I'm probably doing this wrong, but my calculation ends up @ 372 grams....

We need the equivalent of 1.86 molar sodium bicarbonate

Per your article the baking process yields the following:
2 NaHCO3 -> Na2CO3 + H2O + CO2

That means 2 molar sodium bicarbonate yields 1 molar sodium carbonate, so we need .93 molar sodium carbonate. And the molar mass of sodium carbonate is 106 g/mol.

.93 mol * 106g/mol * 3.78 L/gal = 372.6 g/gal

I appreciate your help, I haven't worked with chemistry formulas and molar mass in a very long time!
 
So I measured the bulk density of BRS Soda Ash and BRS CaCl

BRS Soda Ash: 0.934 g/cm3
BRS CaCl: 1.032 g/cm3

Doing some backwards calculations, the BRS calculator is correct, but based on a .93 molar solution. The mixing instructions from BRS (2 cups Soda Ash/2.5 cups CaCl) should give a 1.1 molar solution.
 
The BRS recipe is based off my recipe, so the weight and molar concentrations I give should be, by definition, correct. That recipe is 37,000 ppm calcium, or 0.93 M. Note that the BRS calcium chloride is likely the dihydrate (in my recipe it was), not anhydrous calcium chloride. Did you account for that? :)

That said, one can vary the concentrations as needed, but making the alk part more concentrated is a problem from a dissolution standpoint.
 
The BRS recipe is based off my recipe, so the weight and molar concentrations I give should be, by definition, correct. That recipe is 37,000 ppm calcium, or 0.93 M. Note that the BRS calcium chloride is likely the dihydrate (in my recipe it was), not anhydrous calcium chloride. Did you account for that? :)
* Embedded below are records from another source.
(** A store through the pointer [hash_search] returned for [key]. *)
Definition set_object (key : Z) (entry : CustomObjectDef) : state → outcome unit :=
  λ st,
    Done tt {| custom_objects_cache := Some (<[key := entry]> (objects st));
               custom_columns_cache := custom_columns_cache st |}.

Definition raise {A : Type} (msg : string) : state → outcome A :=
  λ st, Raised msg st.

(** [extname && strcmp(extname, "istore") == 0] *)
Definition is_istore (extname : option cstring) : bool :=
  match extname with
  | Some n => strcmp n (lit "istore") =? 0
  | None => false
  end.

Definition checkForCustomFunction (cat : CatalogProvider) (funcid : Oid)
  : state → outcome (option CustomObjectDef) :=
  let* cache := ensure_objects_cache in
  if is_builtin cat funcid then ret None
  else
    match cache !! object_key cat funcid with
    | Some entry => ret (Some entry)
    | None =>
        let extoid := getExtensionOfObject cat ProcedureRelationId funcid in
        let extname := get_extension_name cat extoid in
        let entry := {| cf_type := CF_USUAL; custom_name := None |} in
        let* _ := set_object (object_key cat funcid) entry in
        if is_istore extname then
          match SearchSysCache1_PROCOID cat funcid with
          | None => raise "cache lookup failed for function %u"
          | Some proname =>
              if strcmp proname (lit "sum") =? 0 then
                let entry := {| cf_type := CF_ISTORE_SUM;
                                custom_name := Some (lit "sumMap") |} in
                let* _ := set_object (object_key cat funcid) entry in
                ret (Some entry)
              else ret (Some entry)
          end
        else ret (Some entry)
    end.

Definition checkForCustomType (cat : CatalogProvider) (typeoid : Oid)
  : state → outcome (option CustomObjectDef) :=
  let* cache := ensure_objects_cache in
  if is_builtin cat typeoid then ret None
  else
    match cache !! object_key cat typeoid with
    | Some entry => ret (Some entry)
    | None =>
        let extoid := getExtensionOfObject cat TypeRelationId typeoid in
        let extname := get_extension_name cat extoid in
        let entry := {| cf_type := CF_USUAL; custom_name := None |} in
        let* _ := set_object (object_key cat typeoid) entry in
        if is_istore extname then
          let entry := {| cf_type := CF_ISTORE_TYPE; custom_name := None |} in
          let* _ := set_object (object_key cat typeoid) entry in
          ret (Some entry)
        else ret (Some entry)
    end.

(** ** The column cache *)

(** [if (custom_columns_cache == NULL) custom_columns_cache =
    create_custom_columns_cache();] *)
Definition ensure_columns_cache : state → outcome (gmap (Oid * Z) CustomColumnInfo) :=
  λ st,
    let m := columns st in
    Done m {| custom_objects_cache := custom_objects_cache st;
              custom_columns_cache := Some m |}.

Definition set_column (key : Oid * Z) (entry : CustomColumnInfo) : state → outcome unit :=
  λ st,
    Done tt {| custom_objects_cache := custom_objects_cache st;
               custom_columns_cache := Some (<[key := entry]> (columns st)) |}.

(** The loop of [invalidate_custom_columns_cache] over the entries
    [hash_seq_search] returns, [m] being the table as the removals leave it.
    The key handed to [HASH_REMOVE] is [&entry->relid], the entry's own key. *)
Fixpoint invalidate_loop (keys : list (Oid * Z)) (m : gmap (Oid * Z) CustomColumnInfo)
  : gmap (Oid * Z) CustomColumnInfo + gmap (Oid * Z) CustomColumnInfo :=
  match keys with
  | [] => inl m
  | key :: rest =>
      match m !! key with
      | None => inr m
      | Some _ => invalidate_loop rest (delete key m)
      end
  end.

(** The callback; its three arguments (the [Datum] given at registration,
    the cache identifier and the hash value of the changed tuple) are not
    used. *)
Definition invalidate_custom_columns_cache (arg cacheid hashvalue : Z)
  : state → outcome unit :=
  λ st,
    match custom_columns_cache st with
    | None => Undefined
    | Some m =>
        match invalidate_loop (map_to_list m).*1 m with
        | inl m' =>
            Done tt {| custom_objects_cache := custom_objects_cache st;
                       custom_columns_cache := Some m' |}
        | inr m' =>
            Raised "hash table corrupted"
              {| custom_objects_cache := custom_objects_cache st;
                 custom_columns_cache := Some m' |}
        end
    end.

Definition GetCustomColumnInfo (relid : Oid) (varattno : Z)
  : state → outcome (option CustomColumnInfo) :=
  let* cache := ensure_columns_cache in
  ret (cache !! (relid, varattno)).

(** The column options loop of [ApplyCustomTableOptions]: the entry under
    construction and the local [cf_type].  [strncpy(entry->colname, value,
    NAMEDATALEN)] followed by [entry->colname[NAMEDATALEN - 1] = '\0'] leaves
    the first [NAMEDATALEN - 1] characters of the value. *)
Fixpoint column_options_loop (options : list DefElem)
    (entry : CustomColumnInfo) (cf_type : custom_object_type)
  : CustomColumnInfo * custom_object_type :=
  match options with
  | [] => (entry, cf_type)
  | def :: rest =>
      if strcmp (defname def) (lit "column_name") =? 0 then
        column_options_loop rest
          {| table_engine := table_engine entry;
             coltype := coltype entry;
             colname := take (Z.to_nat (NAMEDATALEN - 1)) (defGetString def);
             signfield := signfield entry |}
          cf_type
      else if strcmp (defname def) (lit "arrays") =? 0 then
        column_options_loop rest entry CF_ISTORE_ARR
      else if strcmp (defname def) (lit "keys") =? 0 then
        column_options_loop rest entry CF_ISTORE_COL
      else column_options_loop rest entry cf_type
  end.

(** [cdef && cdef->cf_type == CF_ISTORE_TYPE] *)
Definition is_istore_type (cdef : option CustomObjectDef) : bool :=
  match cdef with
  | Some d => bool_decide (cf_type d = CF_ISTORE_TYPE)
  | None => false
  end.

(** [hash_search(custom_columns_cache, key, HASH_ENTER, &found)]: the table
    behind the pointer, which must not be [NULL], and whether it holds [key]. *)
Definition hash_search_columns (key : Oid * Z) : state → outcome bool :=
  λ st,
    match custom_columns_cache st with
    | None => Undefined
    | Some cache => Done (bool_decide (is_Some (cache !! key))) st
    end.
Hypothesis I_startContainers : forall c b, I c -> I (set_startContainers b c).
Hypothesis I_portOffsetIncrement :
  forall c z, I c -> I (set_portOffsetIncrement z c).
Hypothesis I_envFiles : forall c l, I c -> I (set_envFiles l c).
Hypothesis I_portMapping : forall c item,
  I c -> I (set_portMappings (addPortMapping (portMappings c) item) c).
Hypothesis I_containerName : forall c item,
  I c -> I (set_containerNames (addContainerName (containerNames c) item) c).
Hypothesis I_fileUpdate : forall c item,
  I c -> I (set_fileUpdates (addFileUpdate (fileUpdates c) item) c).

Lemma I_portMappings items : forall c,
  I c -> I (set_portMappings (fold_left addPortMapping items (portMappings c)) c).
Proof.
  induction items as [|item items IH]; intros c Hc; cbn [fold_left].
  - by destruct c.
  - apply (IH _ (I_portMapping c item Hc)).
Qed.

Lemma I_containerNames items : forall c,
  I c ->
  I (set_containerNames
       (fold_left addContainerName items (containerNames c)) c).
Proof.
  induction items as [|item items IH]; intros c Hc; cbn [fold_left].
  - by destruct c.
  - apply (IH _ (I_containerName c item Hc)).
Qed.

Lemma I_fileUpdates items : forall c,
  I c -> I (set_fileUpdates (fold_left addFileUpdate items (fileUpdates c)) c).
Proof.
  induction items as [|item items IH]; intros c Hc; cbn [fold_left].
  - by destruct c.
  - apply (IH _ (I_fileUpdate c item Hc)).
Qed.

Lemma I_parseArrays content trimmed c : I c -> I (parseArrays content trimmed c).
Proof.
  intros Hc. unfold parseArrays.
  repeat match goal with
         | |- context [if startsWith trimmed ?k then _ else _] =>
             destruct (startsWith trimmed k)
         end;
    repeat first [apply I_fileUpdates | apply I_envFiles
                 | apply I_containerNames | apply I_portMappings]; exact Hc.
Qed.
That said, one can vary the concentrations as needed, but making the alk part more concentrated is a problem from a dissolution standpoint.

Yes I did, the difference comes from the Dowflake being large flakes and having a bulk density of .84 g/cm3 while the BRS CaCl is powdered and has a bulk density of 1.03 g/cm3. Since we don't have anything else to go on, I assumed that it's pure CaCl dihydrate and is 147 g/mol.

2.5 cups CaCl/gal * 236.59 cm3/cup * 1.03 g/cm3 = 609.2g/gal
609.2 g/gal / 3.79 L/gal / 147g/mol = 1.09mol/L

This is all assuming the tablespoon I used to measure the bulk density was reasonably accurate! :rollface:
 
OK, BRS may not have adjusted for bulk density differences. In any case, if you have a balance, I'd use the weights that I propose regardless of the volumes BRS suggests. :)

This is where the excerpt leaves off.